All I could do was face away from them, plug the music back in my ears, and pretend that I don’t care.

Few more, these ones on my height!

It seems that, people love to make fun of vertically challenged people.

What infuriates me the most is when people ask me ‘What’s your height?’ and the moment I say, its 5’1”…the expressions that I get from them are more like *we regret the inconvenience caused to you*.

Not funny, trust me!

People fail to understand my *height* issue is as sensitive for me as *weight* issue is for most girls.

Another embarrassing one, for me. Funny for the people around!

My friends and I, in an idle conversation…

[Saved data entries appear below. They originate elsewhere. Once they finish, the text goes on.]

(** * Option-strategy regression algorithms: contract selection and
      position verification

    Shallow embedding of
    [Algorithm.Python/LongAndShortStraddleStrategiesAlgorithm.py] and
    [Algorithm.Python/LongAndShortStrangleStrategiesAlgorithm.py].

    Strikes, prices and quantities are decimals in the source; they are
    represented here as integers counted in the smallest price unit, and an
    expiry as an integer count of ticks.  Only comparison, subtraction and
    absolute value are used on them. *)

From Stdlib Require Import String ZArith List Bool Lia Permutation Sorted.
Import ListNotations.
Local Open Scope Z_scope.

(** ** Data model *)

Inductive OptionRight : Type := Call | Put.

Definition OptionRight_eqb (a b : OptionRight) : bool :=
  match a, b with
  | Call, Call | Put, Put => true
  | _, _ => false
  end.

Record Contract : Type := mkContract {
  Right : OptionRight;
  Strike : Z;
  Expiry : Z
}.

(** ** Python built-ins used by the selection code *)

Section Builtins.
Context {A : Type}.

(** [sorted] is a stable sort.  A stable sort is determined by its
    comparison, so it is written as an insertion sort: folding from the
    right, an element is put in front of the first element it does not
    exceed, hence in front of every later element with an equal key. *)
Fixpoint insert_by (le : A -> A -> bool) (x : A) (l : list A) : list A :=
  match l with
  | [] => [x]
  | y :: l' => if le x y then x :: l else y :: insert_by le x l'
  end.

Definition stable_sort (le : A -> A -> bool) (l : list A) : list A :=
  fold_right (insert_by le) [] l.

(** [sorted(l, key=k)] *)
Definition sorted (key : A -> Z) (l : list A) : list A :=
  stable_sort (fun x y => key x <=? key y) l.

(** [sorted(l, key=k, reverse=True)]: descending keys, and elements with
    equal keys keep their original order. *)
Definition sorted_reverse (key : A -> Z) (l : list A) : list A :=
  stable_sort (fun x y => key y <=? key x) l.

(** [itertools.groupby(l, key)]: the maximal runs of consecutive elements
    with equal keys, each with its key. *)
Fixpoint groupby {K : Type} (K_eqb : K -> K -> bool) (key : A -> K)
    (l : list A) : list (K * list A) :=
  match l with
  | [] => []
  | x :: l' =>
      match groupby K_eqb key l' with
      | (k, g) :: gs =>
          if K_eqb (key x) k then (k, x :: g) :: gs
          else (key x, [x]) :: (k, g) :: gs
      | [] => [(key x, [x])]
      end
  end.

(** [any(p(x) for x in l)] is [existsb p l]; [next(iter(l), d)] *)
Definition next (l : list A) (d : A) : A :=
  match l with
  | [] => d
  | x :: _ => x
  end.
End Builtins.

(** ** Contract selection ([OnData], not invested) *)

Definition is_call (c : Contract) : bool := OptionRight_eqb (Right c) Call.
Definition is_put (c : Contract) : bool := OptionRight_eqb (Right c) Put.

(** [abs(chain.Underlying.Price - x.Strike)] *)
Definition distance (price : Z) (x : Contract) : Z := Z.abs (price - Strike x).

(** Lines 39-40 of both files. *)
Definition contracts (price : Z) (chain : list Contract) : list Contract :=
  sorted_reverse Expiry (sorted (distance price) chain).

Definition pair_eqb (a b : Z * Z) : bool :=
  (fst a =? fst b) && (snd a =? snd b).

Definition strike_expiry (x : Contract) : Z * Z := (Strike x, Expiry x).

Module Straddle.

Definition has_both (group : list Contract) : bool :=
  existsb is_call group && existsb is_put group.

(** Line 41. *)
Definition groupedContracts (price : Z) (chain : list Contract)
    : list (list Contract) :=
  map snd (groupby pair_eqb strike_expiry (contracts price chain)).

(** Lines 42-46: the first group holding a call and a put, or [[]]. *)
Definition selected_group (price : Z) (chain : list Contract)
    : list Contract :=
  next (filter has_both (groupedContracts price chain)) [].

(** Lines 48-54: the strike and expiry handed to
    [OptionStrategies.Straddle], [None] when the method returns early. *)
Definition select (price : Z) (chain : list Contract) : option (Z * Z) :=
  match selected_group price chain with
  | [] => None
  | contract :: _ => Some (Strike contract, Expiry contract)
  end.

End Straddle.

Module Strangle.

(** Line 41. *)
Definition groupedContracts (price : Z) (chain : list Contract)
    : list (list Contract) :=
  map snd (groupby Z.eqb Expiry (contracts price chain)).

Definition callContracts (group : list Contract) : list Contract :=
  sorted_reverse Strike (filter is_call group).

Definition putContracts (group : list Contract) : list Contract :=
  sorted Strike (filter is_put group).

(** Lines 45-54: the loop over the groups, left at the first group whose
    first call is struck above its first put. *)
Fixpoint scan (groups : list (list Contract))
    : option (Contract * Contract) :=
  match groups with
  | [] => None
  | group :: rest =>
      match callContracts group, putContracts group with
      | c :: _, p :: _ =>
          if Strike c >? Strike p then Some (c, p) else scan rest
      | _, _ => scan rest
      end
  end.

(** The [(callContract, putContract)] of line 56, [None] when either is
    still [None]. *)
Definition select (price : Z) (chain : list Contract)
    : option (Contract * Contract) :=
  scan (groupedContracts price chain).

End Strangle.

(** ** Position verification ([OnData], invested) *)

(** Raising an exception ends the method: a small error monad. *)
Inductive result (E A : Type) : Type :=
| Ok (a : A)
| Raise (e : E).
Arguments Ok {E A} a.
Arguments Raise {E A} e.

Definition bind {E A B : Type} (m : result E A) (k : A -> result E B)
    : result E B :=
  match m with
  | Ok a => k a
  | Raise e => Raise e
  end.

Notation "x <- m ;; k" := (bind m (fun x => k))
  (at level 61, m at next level, right associativity).
Notation "m ;; k" := (bind m (fun _ => k))
  (at level 61, right associativity).

(** [if not cond: raise Exception(e)] *)
Definition check {E : Type} (cond : bool) (e : E) : result E unit :=
  if cond then Ok tt else Raise e.

(** [if x is None: raise Exception(e)] *)
Definition require {E A : Type} (x : option A) (e : E) : result E A :=
  match x with
  | Some a => Ok a
  | None => Raise e
  end.

Record Position : Type := mkPosition {
  Symbol : Contract;
  Quantity : Z
}.

(** A position group with the name of the type of its buying power model. *)
Record PositionGroup : Type := mkPositionGroup {
  BuyingPowerModel : string;
  Positions : list Position
}.

Definition OptionStrategyPositionGroupBuyingPowerModel : string :=
  "OptionStrategyPositionGroupBuyingPowerModel".

(** One constructor per [raise] of the verification block, with the data
    its message prints. *)
Inductive Failure : Type :=
| MISMATCHED_ACCOUNTING_MODEL (actual : string)
| UNEXPECTED_LEG_COUNT (actual : nat)
| MISSING_LEG (side : OptionRight)
| QUANTITY_MISMATCH (side : OptionRight) (expected actual : Z).

Definition has_right (side : OptionRight) (position : Position) : bool :=
  OptionRight_eqb (Right (Symbol position)) side.

(** Lines 60-84 of the straddle file and 65-89 of the strangle file, which
    are the same text.  The two expected quantities are local constants of
    the source; they are parameters here and [verify] fixes them. *)
Definition verify_expected (expectedCallPositionQuantity
    expectedPutPositionQuantity : Z) (positionGroup : PositionGroup)
    : result Failure unit :=
  let buyingPowerModel := BuyingPowerModel positionGroup in
  check (String.eqb buyingPowerModel
           OptionStrategyPositionGroupBuyingPowerModel)
        (MISMATCHED_ACCOUNTING_MODEL buyingPowerModel) ;;
  let positions := Positions positionGroup in
  check (Nat.eqb (length positions) 2)
        (UNEXPECTED_LEG_COUNT (length positions)) ;;
  callPosition <- require (find (has_right Call) positions)
                          (MISSING_LEG Call) ;;
  putPosition <- require (find (has_right Put) positions)
                         (MISSING_LEG Put) ;;
  check (Quantity callPosition =? expectedCallPositionQuantity)
        (QUANTITY_MISMATCH Call expectedCallPositionQuantity
           (Quantity callPosition)) ;;
  check (Quantity putPosition =? expectedPutPositionQuantity)
        (QUANTITY_MISMATCH Put expectedPutPositionQuantity
           (Quantity putPosition)).

Definition verify (positionGroup : PositionGroup) : result Failure unit :=
  verify_expected 2 2 positionGroup.

(** Every check evaluated on its own, in the order of the source, with the
    failures of all of them collected: the reading in which nothing stops at
    the first failure.  A quantity is compared when its leg is found. *)
Definition violations (expectedCall expectedPut : Z) (g : PositionGroup)
    : list Failure :=
  (if String.eqb (BuyingPowerModel g)
                 OptionStrategyPositionGroupBuyingPowerModel
   then [] else [MISMATCHED_ACCOUNTING_MODEL (BuyingPowerModel g)]) ++
  (if Nat.eqb (length (Positions g)) 2
   then [] else [UNEXPECTED_LEG_COUNT (length (Positions g))]) ++
  (match find (has_right Call) (Positions g) with
   | Some _ => []
   | None => [MISSING_LEG Call]
   end) ++
  (match find (has_right Put) (Positions g) with
   | Some _ => []
   | None => [MISSING_LEG Put]
   end) ++
  (match find (has_right Call) (Positions g) with
   | Some c => if Quantity c =? expectedCall then []
               else [QUANTITY_MISMATCH Call expectedCall (Quantity c)]
   | None => []
   end) ++
  (match find (has_right Put) (Positions g) with
   | Some p => if Quantity p =? expectedPut then []
               else [QUANTITY_MISMATCH Put expectedPut (Quantity p)]
   | None => []
   end).

(** ** End of the run ([OnEndOfAlgorithm]) *)

Inductive OrderStatus : Type :=
| New | Submitted | PartiallyFilled | Filled | Canceled
| NoStatus | Invalid | CancelPending | UpdateSubmitted.

Definition is_Filled (s : OrderStatus) : bool :=
  match s with
  | Filled => true
  | _ => false
  end.

Inductive EndFailure : Type :=
| RESIDUAL_POSITION
| ORDER_COUNT_MISMATCH (actual : nat).

(** [invested] is [self.Portfolio.Invested]; [orders] holds the status of
    every order of the run. *)
Definition OnEndOfAlgorithm (invested : bool) (orders : list OrderStatus)
    : result EndFailure unit :=
  check (negb invested) RESIDUAL_POSITION ;;
  let orders_count := length (filter is_Filled orders) in
  check (Nat.eqb orders_count 4) (ORDER_COUNT_MISMATCH orders_count).

(** Contracts by right, strike and expiry. *)
Definition call_at (k e : Z) : Contract := mkContract Call k e.
Definition put_at (k e : Z) : Contract := mkContract Put k e.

Friend 1 (to Friend 2): When did you move to Delhi?

Friend 2: When I was 8, very young!

Me: 🙂

Friend 3 (to Friend2): And short in Height?

Friend 2: Yes!!

Me: 🙂 *enjoying the conversation*

Friend 1 (to Friend 2): How short?

Friend 2: *pointing towards me*­­­ This Short!

Friend 1, 2, 3: *burst out laughing*

Me: O.o :-/ *I Hate you guys*

Now that I literally dislike two of them, the sound of their chuckle in my head, hurts even more!

This one’s the situation I encountered in my office—during the happy hours, i.e. the lunch break.

Me (taking out veggies from my Fried Rice)

Colleague: What’s up?

Me: Separating rice from veggies.

Colleague: What’s your height?

Me:  O.o *get lost*

Colleague: Jo vegetables nahi khaate na, vo height mein chhote reh jaate hain.

Other Colleagues Around: *laughing fit hits them*

Me:  *gets up, picks up the food, and goes back to my work station* and *cribs*

These were few out of many situations which weren’t meant to be funny, but turned out so…ultimately!

But like I say (actually Habib Bourguiba quoted it­ – but I smoothly take the credit for quoting it, every time) ‘Happy is the Person Who Can Laugh at Himself (Herself in this case)’. 😉

P.S. – Laugh at people only if you can laugh at yourself. It is tough, but I’m doing pretty good at it 😛

And yes! I’m hilarious, because I survived all these situations, most of which were embarrassing enough for me to have jumped off the terrace. I’m hilarious, because I’m sharing it here, for readers to secretly make fun of me.